BEGIN Exercise data
(* ===== verification/IoIdentity.v ===== *)
(** * I/O device identities (neocortex/runtime/control/io_identity.py)

    The canonical key of an observed I/O device and the normalization of the
    per-device limits: two spellings of one kernel device share one budget. *)

From S2P Require Import Prelude.

(** A device value: [None], a [bool], an [int], or the [str()] of anything else. *)
Inductive device_value : Type :=
| DNone
| DBool (b : bool)
| DInt (z : Z)
| DText (s : pystr).

(** [ValueError] of a negative number, [int()]'s digit limit, and the refusal
    of conflicting aliases. *)
Inductive device_error : Type :=
| NegativeDevice
| DeviceDigits
| ConflictingAliases (key : pystr) (previous value : Z).

Definition dev_prefix : pystr := py "dev:".

Definition device_key (n : Z) : pystr := dev_prefix ++ hex_text n.

(** [raw.isdecimal()] text through [int(raw, 10)]. *)
Definition int_of_decimal (s : pystr) : result device_error Z :=
  raise_if (INT_MAX_STR_DIGITS <? zlen s) DeviceDigits;;
  Ok (value 10 ((λ c, default 0 (decimal_digit c)) <$> s)).

Definition hex_token (raw : pystr) : pystr :=
  let token := strip (drop 4 raw) in
  if starts_with (py "0x") (ascii_lower <$> token) then drop 2 token else token.

Definition canonical_text (s : pystr) : result device_error (option pystr) :=
  let raw := strip s in
  if bool_decide (raw = []) then Ok None
  else if starts_with dev_prefix (ascii_lower <$> raw) then
    let token := hex_token raw in
    if negb (bool_decide (token = [])) && forallb is_hex_char token
    then Ok (Some (device_key (int_hex token)))
    else Ok (Some raw)
  else if is_decimal raw then
    n ← int_of_decimal raw; Ok (Some (device_key n))
  else Ok (Some raw).

Definition canonical_io_device (v : device_value) : result device_error (option pystr) :=
  match v with
  | DNone => Ok None
  | DBool b => Ok (Some (if b then py "True" else py "False"))
  | DInt z => raise_if (z <? 0) NegativeDevice;; Ok (Some (device_key z))
  | DText s => canonical_text s
  end.

Definition default_device : pystr := py "default".

(** [canonical_io_device(value) or "default"] *)
Definition io_device_key (v : device_value) : result device_error pystr :=
  o ← canonical_io_device v;
  Ok (match o with
      | Some k => if bool_decide (k = []) then default_device else k
      | None => default_device
      end).

(** The loop over [configured.items()]. *)
Fixpoint normalize_items (normalized : gmap pystr Z) (items : list (device_value * Z))
  : result device_error (gmap pystr Z) :=
  match items with
  | [] => Ok normalized
  | (raw_key, v) :: items' =>
      key ← io_device_key raw_key;
      match normalized !! key with
      | Some previous =>
          raise_if (negb (previous =? v)) (ConflictingAliases key previous v);;
          normalize_items (<[key := v]> normalized) items'
      | None => normalize_items (<[key := v]> normalized) items'
      end
  end.

Definition normalize_io_device_slots (configured : option (list (device_value * Z)))
  : result device_error (option (gmap pystr Z)) :=
  match configured with
  | None => Ok None
  | Some items => Some <$> normalize_items ∅ items
  end.

(** ** Stripping *)

Definition no_edge_space (s : pystr) : Prop := strip s = s.

Lemma drop_space_suffix s : ∃ p, s = p ++ drop_space s ∧ Forall (λ c, is_space c = true) p.
Proof.
  induction s as [|c s (p&Hp&Hf)]; [by exists []|]. cbn.
  destruct (is_space c) eqn:Hc; [|by exists []].
  exists (c :: p). split; [by rewrite Hp at 1|by constructor].
Qed.

Lemma drop_space_head s : drop_space s = [] ∨ ∃ c s', drop_space s = c :: s' ∧ is_space c = false.
Proof.
  induction s as [|c s IH]; [by left|]. cbn. destruct (is_space c) eqn:Hc; [done|].
  right. by exists c, s.
Qed.

Lemma drop_space_id s : (∀ c s', s = c :: s' → is_space c = false) → drop_space s = s.
Proof. destruct s as [|c s]; [done|]. intros H. cbn. by rewrite (H c s eq_refl). Qed.

Lemma drop_space_idemp s : drop_space (drop_space s) = drop_space s.
Proof.
  destruct (drop_space_head s) as [->|(c&s'&->&Hc)]; [done|]. cbn. by rewrite Hc.
Qed.

(** Stripping the front keeps the back stripped. *)
Lemma drop_space_reverse s :
  drop_space s = s → drop_space (reverse (drop_space (reverse s))) = reverse (drop_space (reverse s)).
Proof.
  intros Hs. destruct (drop_space_suffix (reverse s)) as (p&Hp&_).
  apply drop_space_id. intros c s' Heq.
  assert (s = reverse (drop_space (reverse s)) ++ reverse p) as Hsp.
  { rewrite <- reverse_app, <- Hp. by rewrite reverse_involutive. }
  rewrite Heq in Hsp. cbn in Hsp. rewrite Hsp in Hs. cbn in Hs.
  destruct (is_space c) eqn:Hc; [|done].
  destruct (drop_space_suffix (s' ++ reverse p)) as (q&Hq&_).
  rewrite Hs in Hq. apply (f_equal length) in Hq.
  repeat (rewrite length_app in Hq || cbn [length] in Hq). lia.
Qed.

Lemma strip_idemp s : strip (strip s) = strip s.
Proof.
  unfold strip. rewrite (drop_space_reverse (drop_space s)) by apply drop_space_idemp.
  by rewrite reverse_involutive, drop_space_idemp.
Qed.

Lemma strip_no_space s : Forall (λ c, is_space c = false) s → strip s = s.
Proof.
  intros Hs. assert (∀ t, Forall (λ c, is_space c = false) t → drop_space t = t) as Hid.
  { intros t Ht. apply drop_space_id. intros c t' ->. by apply Forall_cons in Ht as [? _]. }
  unfold strip. rewrite (Hid s Hs), (Hid (reverse s)), reverse_involutive; [done|].
  by apply Forall_reverse.
Qed.

(** ** Canonical keys are fixed points *)

Lemma lower_hex c : 48 <= c <= 57 ∨ 97 <= c <= 102 → is_space c = false ∧ ascii_lower c = c ∧ c ≠ 120.
Proof.
  intros Hc. unfold is_space, ascii_lower. split; [|split].
  - rewrite !orb_false_iff, !andb_false_iff, !Z.eqb_neq, !Z.leb_gt. lia.
  - destruct (_ && _) eqn:H; [|done]. bool_prop. lia.
  - lia.
Qed.

Lemma canonical_device_key n : 0 <= n → canonical_text (device_key n) = Ok (Some (device_key n)).
Proof.
  intros Hn. destruct (hex_text_spec n Hn) as (Hv&Hne&Hf).
  assert (Forall (λ c, is_space c = false) (hex_text n)) as Hns.
  { eapply Forall_impl; [exact Hf|]. intros c [_ Hc]. by apply lower_hex. }
  unfold canonical_text, device_key, hex_token.
  rewrite (strip_no_space (dev_prefix ++ hex_text n))
    by (apply Forall_app; split; [by repeat constructor|done]).
  rewrite bool_decide_eq_false_2 by done.
  assert (starts_with dev_prefix (ascii_lower <$> dev_prefix ++ hex_text n) = true) as ->.
  { unfold starts_with. apply bool_decide_eq_true. rewrite fmap_app. by rewrite take_app_length'. }
  rewrite drop_app_length' by done. rewrite strip_no_space by done.
  assert (starts_with (py "0x") (ascii_lower <$> hex_text n) = false) as ->.
  { unfold starts_with. apply bool_decide_eq_false. destruct (hex_text n) as [|c1 [|c2 t]]; [done..|].
    apply Forall_cons in Hf as [_ Hf]. apply Forall_cons in Hf as [[_ Hc2] _].
    cbn. destruct (lower_hex c2 Hc2) as (_&->&Hx). intros [= _ ?]. done. }
  rewrite bool_decide_eq_false_2 by done.
  assert (forallb is_hex_char (hex_text n) = true) as ->.
  { apply forallb_forall. intros c Hc%list_elem_of_In. rewrite Forall_forall in Hf.
    by apply Hf. }
  cbn [negb andb]. by rewrite Hv.
Qed.

Lemma int_hex_nonneg token : forallb is_hex_char token = true → 0 <= int_hex token.
Proof.
  intros Ht. unfold int_hex. apply (value_bounds 16); [lia|]. apply Forall_fmap.
  apply Forall_forall. intros c Hc. cbn. rewrite forallb_forall in Ht.
  specialize (Ht c (proj1 (list_elem_of_In _ _) Hc)). revert Ht.
  unfold is_hex_char, hex_digit, is_digit.
  repeat match goal with |- context [?a <=? ?b] => destruct (Z.leb_spec a b) end; cbn; try done; lia.
Qed.

Lemma decimal_digit_bounds c d : decimal_digit c = Some d → 0 <= d < 10.
Proof.
  unfold decimal_digit. intros (z&Hz&Hd)%fmap_Some. subst.
  apply List.find_some in Hz as [_ Hz]. bool_prop. lia.
Qed.

Lemma int_of_decimal_nonneg s n : int_of_decimal s = Ok n → 0 <= n.
Proof.
  unfold int_of_decimal. intros H. inv_ok. apply (value_bounds 10); [lia|]. apply Forall_fmap.
  apply Forall_true. intros c. unfold compose.
  destruct (decimal_digit c) as [d|] eqn:Hc; [by apply decimal_digit_bounds in Hc|done].
Qed.

(** A canonical key is a fixed point. *)
Lemma canonical_fixed v k :
  canonical_io_device v = Ok (Some k) → canonical_io_device (DText k) = Ok (Some k).
Proof.
  cbn. destruct v as [|b|z|s]; cbn; intros H.
  - done.
  - destruct b; by injection H as <-.
  - inv_ok. bool_prop. by apply canonical_device_key.
  - unfold canonical_text in H. destruct (bool_decide (strip s = [])) eqn:Hne; [done|].
    destruct (starts_with dev_prefix (ascii_lower <$> strip s)) eqn:Hdev.
    + destruct (negb _ && _) eqn:Htok.
      * injection H as <-. bool_prop. by apply canonical_device_key, int_hex_nonneg.
      * injection H as <-. unfold canonical_text. by rewrite strip_idemp, Hne, Hdev, Htok.
    + destruct (is_decimal (strip s)) eqn:Hdec.
      * inv_ok. apply canonical_device_key. by eapply int_of_decimal_nonneg.
      * injection H as <-. unfold canonical_text. by rewrite strip_idemp, Hne, Hdev, Hdec.
Qed.

(** A canonical device key is a fixed point: presenting the key an
    admission stored back to the canonicalizer, as the scheduler does, gives
    the same key, for every accepted spelling of a device. *)
Theorem canonical_io_device_idempotent v k :
  canonical_io_device v = Ok (Some k) → canonical_io_device (DText k) = Ok (Some k).
Proof. apply canonical_fixed. Qed.

Lemma canonical_io_device_idempotent_witness :
  canonical_io_device (DText (py " dev:0x801 ")) = Ok (Some (py "dev:801")) ∧
  canonical_io_device (DText (py "dev:801")) = Ok (Some (py "dev:801")).
Proof.
  split; [by vm_compute|].
  apply (canonical_io_device_idempotent (DText (py " dev:0x801 "))). by vm_compute.
Defined.

(** The decimal, hexadecimal and numeric spellings of one [st_dev] agree. *)
Example one_device_three_spellings :
  canonical_io_device (DText (py "2049")) = Ok (Some (py "dev:801")) ∧
  canonical_io_device (DText (py "DEV:0X801")) = Ok (Some (py "dev:801")) ∧
  canonical_io_device (DInt 2049) = Ok (Some (py "dev:801")).
Proof. by vm_compute. Qed.

(** ** Normalized limits *)

Lemma normalize_items_spec items : ∀ m0 m,
  normalize_items m0 items = Ok m →
  (∀ k v, m0 !! k = Some v → m !! k = Some v) ∧
  (∀ d v, (d, v) ∈ items → ∃ k, io_device_key d = Ok k ∧ m !! k = Some v) ∧
  (∀ k v, m !! k = Some v → m0 !! k = Some v ∨ ∃ d, (d, v) ∈ items ∧ io_device_key d = Ok k).
Proof.
  induction items as [|[d v] items IH]; intros m0 m; cbn [normalize_items].
  { intros [= <-]. split; [done|]. split; [by intros ? ? ?%elem_of_nil|auto]. }
  intros (key&Hkey&H)%bind_ok.
  assert ((m0 !! key = None ∨ m0 !! key = Some v) ∧
          normalize_items (<[key:=v]> m0) items = Ok m) as [Hold Hrec].
  { destruct (m0 !! key) as [previous|]; [|auto].
    apply bind_ok in H as (?&Hp%raise_if_ok&?). bool_prop. subst. auto. }
  destruct (IH _ _ Hrec) as (Hkeep&Hall&Hfrom).
  assert (m !! key = Some v) as Hmk by (apply Hkeep, lookup_insert_eq).
  split; [|split].
  - intros k w Hk. destruct (decide (k = key)) as [->|Hne].
    + destruct Hold as [Hold|Hold]; congruence.
    + apply Hkeep. by rewrite lookup_insert_ne.
  - intros d' w [[= -> ->]|Hin]%elem_of_cons; [by exists key|by apply Hall].
  - intros k w [Hk|(d'&Hin&Hk)]%Hfrom; [|right; exists d'; split; [by apply list_elem_of_further|done]].
    destruct (decide (k = key)) as [->|Hne].
    + rewrite lookup_insert_eq in Hk. injection Hk as <-. right.
      exists d. split; [apply list_elem_of_here|done].
    + rewrite lookup_insert_ne in Hk by done. by left.
Qed.

(** Normalizing the per-device I/O limits keeps exactly the configured
    limits under canonical keys: each configured spelling finds its own limit
    under its key, no other limit appears, and two spellings of one device
    with different limits are never merged. *)
Theorem normalized_slots_exact items m :
  normalize_io_device_slots (Some items) = Ok (Some m) →
  (∀ d v, (d, v) ∈ items → ∃ k, io_device_key d = Ok k ∧ m !! k = Some v) ∧
  (∀ k v, m !! k = Some v → ∃ d, (d, v) ∈ items ∧ io_device_key d = Ok k) ∧
  (∀ d1 v1 d2 v2, (d1, v1) ∈ items → (d2, v2) ∈ items →
     io_device_key d1 = io_device_key d2 → v1 = v2).
Proof.
  cbn. intros (m'&Hm&Heq)%fmap_ok. injection Heq as <-.
  destruct (normalize_items_spec _ _ _ Hm) as (_&Hall&Hfrom).
  split; [done|]. split.
  - intros k v [Hk|?]%Hfrom; [by rewrite lookup_empty in Hk|done].
  - intros d1 v1 d2 v2 (k1&Hk1&H1)%Hall (k2&Hk2&H2)%Hall Hkk. congruence.
Qed.

Lemma normalized_slots_exact_witness :
  ∃ m, normalize_io_device_slots
         (Some [(DText (py "2049"), 2); (DText (py "dev:801"), 2); (DNone, 5)]) = Ok (Some m) ∧
       ∃ k, io_device_key (DInt 2049) = Ok k ∧ m !! k = Some 2.
Proof.
  eexists. split; [vm_compute; reflexivity|].
  apply (proj1 (normalized_slots_exact
    [(DText (py "2049"), 2); (DText (py "dev:801"), 2); (DNone, 5)] _ eq_refl) (DText (py "2049")) 2).
  apply list_elem_of_here.
Defined.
END Exercise data
Exercise goal: Your reply should be a single number: how many lines in the entries above hold the string "eapply".

Answer for the task: 2